Credito...The New York Times

Entrambe le parti hanno preso di mira le infrastrutture energetiche. L'Iran dipende dalle entrate energetiche per garantire il funzionamento del proprio governo. Gli Stati Uniti desiderano ardentemente abbassare i prezzi del petrolio, un argomento politicamente delicato a livello nazionale.

Un'analisi del New York Times ha rivelato che decine di raffinerie petrolifere, giacimenti di gas naturale e altri siti energetici sono stati danneggiati in nove paesi .

Un esempio calzante: dopo che Israele ha attaccato la parte iraniana di un gigantesco giacimento di gas naturale offshore che l'Iran condivide con il Qatar, facendo impennare i prezzi del gas, l'Iran ha attaccato la città industriale di Ras Laffan in Qatar, sede del più grande impianto di gas naturale liquefatto al mondo.

Il giacimento di Ras Laffan rappresenta circa un quinto della fornitura mondiale di gas naturale liquefatto. L'Iran ne ha danneggiato circa il 17%, ha affermato Rebecca. I gestori di altri impianti energetici si sono mostrati riluttanti a rivelare l'entità dei danni subiti.

Se lo stretto riaprisse domani e le compagnie di navigazione si convincessero che il viaggio è sicuro, ci vorrebbero comunque settimane o mesi prima che i flussi energetici tornino ai livelli prebellici, ha affermato Rebecca.

Riparare l'infrastruttura energetica stessa?
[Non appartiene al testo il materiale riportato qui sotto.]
(** [const_iterator end() const] *)
Definition const_end (self : matrix) : M (T := T) matrix_iterator :=
  pos ← ptr_offset (data self) (size self);
  Iterator.construct Plain Const (data self) pos.

(** [std::copy(first, last, d_first)] on bidirectional iterators:
    [for (; first != last; ++first, ++d_first) *d_first = *first;] *)
Fixpoint copy (fuel : nat) (first last d_first : matrix_iterator)
  : M (T := T) matrix_iterator :=
  if Iterator.operator_ne first last then
    match fuel with
    | O => fun _ => OutOfFuel
    | S fuel' =>
        v ← load (Iterator.operator_deref first);
        store (Iterator.operator_deref d_first) v;;
        copy fuel' (Iterator.operator_inc first).1 last
             (Iterator.operator_inc d_first).1
    end
  else mret d_first.

(** [matrix duplicate() const].  In a [const] member function [begin()]
    and [end()] are the [const] ones.  The loop of [std::copy] runs
    [size()] times, which is the fuel it is given. *)
Definition duplicate (self : matrix) : M (T := T) matrix :=
  ans ← of_rank (_rank self);
  first ← const_begin self;
  last ← const_end self;
  copy (Z.to_nat (size self)) first last (begin_ ans);;
  mret ans.

(** [a(i, j)] read *)
Definition get (self : matrix) (i j : Z) : M (T := T) T :=
  load (operator_call self i j).

(** [a(i, j) = v] *)
Definition put (self : matrix) (i j : Z) (v : T) : M (T := T) unit :=
  store (operator_call self i j) v.

End Members.
End Matrix.

(** ** Client code *)

Module Client.
Section Programs.
Context {T : Type}.
Variable indeterminate : nat -> nat -> T.

(** [for (it = first; it != last; ++it)] recording [(it.x(), it.y())] *)
Fixpoint coordinates (fuel : nat) (it last : matrix_iterator)
  : option (list (Z * Z)) :=
  if Iterator.operator_ne it last then
    match fuel with
    | O => None
    | S fuel' =>
        cons (Iterator.x it, Iterator.y it)
          <$> coordinates fuel' (Iterator.operator_inc it).1 last
    end
  else Some [].

(** [for (it = first; it != last; ++it)] recording
    [(it.x(), it.y(), *it)] *)
Fixpoint visit (fuel : nat) (it last : matrix_iterator)
  : M (T := T) (list (Z * Z * T)) :=
  if Iterator.operator_ne it last then
    match fuel with
    | O => fun _ => OutOfFuel
    | S fuel' =>
        v ← load (Iterator.operator_deref it);
        rest ← visit fuel' (Iterator.operator_inc it).1 last;
        mret ((Iterator.x it, Iterator.y it, v) :: rest)
    end
  else mret [].

(** [for (auto it = a.begin(); it != a.end(); ++it) ...] *)
Definition traverse (fuel : nat) (a : matrix)
  : M (T := T) (list (Z * Z * T)) :=
  last ← Matrix.end_ a;
  visit fuel (Matrix.begin_ a) last.

(** [n] times [++it] *)
Fixpoint advance (n : nat) (it : matrix_iterator) : matrix_iterator :=
  match n with
  | O => it
  | S n' => advance n' (Iterator.operator_inc it).1
  end.

(** A use of the element accessor of one matrix: [a(i,j)] read, or
    [a(i,j) = v]. *)
Inductive access : Type :=
  | Get (i j : Z)
  | Put (i j : Z) (v : T).

(** A sequence of accesses; the values read, in order. *)
Fixpoint run (a : matrix) (acc : list access) : M (T := T) (list T) :=
  match acc with
  | [] => mret []
  | Get i j :: rest =>
      v ← Matrix.get a i j; vs ← run a rest; mret (v :: vs)
  | Put i j v :: rest =>
      Matrix.put a i j v;; run a rest
  end.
Potrebbero volerci anni.

Cosa potrebbe succedere dopo?

La situazione potrebbe peggiorare prima di migliorare.

"Stiamo già assistendo in tempo reale a uno degli scenari peggiori per i mercati energetici globali", ha affermato Rebecca. "Più a lungo lo Stretto di Hormuz rimarrà chiuso e maggiori saranno i danni subiti dalle infrastrutture energetiche, peggiore sarà la situazione."

E, secondo lei, ci sono ottime possibilità che entrambe le parti inaspriscano ulteriormente la situazione.

Trump ha minacciato di colpire le centrali elettriche iraniane. L'Iran potrebbe colpire nuovamente Ras Laffan o le principali raffinerie di petrolio finora risparmiate.

Al momento, tutto ciò si sta manifestando sotto forma di una crescente lista di difficoltà quotidiane in tutto il mondo. Ma ci sono segnali che la situazione potrebbe degenerare. Nelle Filippine, una coalizione di lavoratori dei trasporti ha indetto proteste di massa per la fine di questa settimana. In Thailandia si sono già svolte proteste. Molti dei paesi più colpiti hanno una capacità limitata di proteggere i propri cittadini dagli effetti peggiori dello shock. Se la situazione dovesse protrarsi, le conseguenze politiche potrebbero aggravarsi, anche per i governi che non hanno la possibilità di influenzare lo svolgimento dei combattimenti a migliaia di chilometri di distanza.

Come ha affermato questo mese il presidente delle Filippine, Ferdinand Marcos Jr.: "Siamo vittime di una guerra che non abbiamo scelto".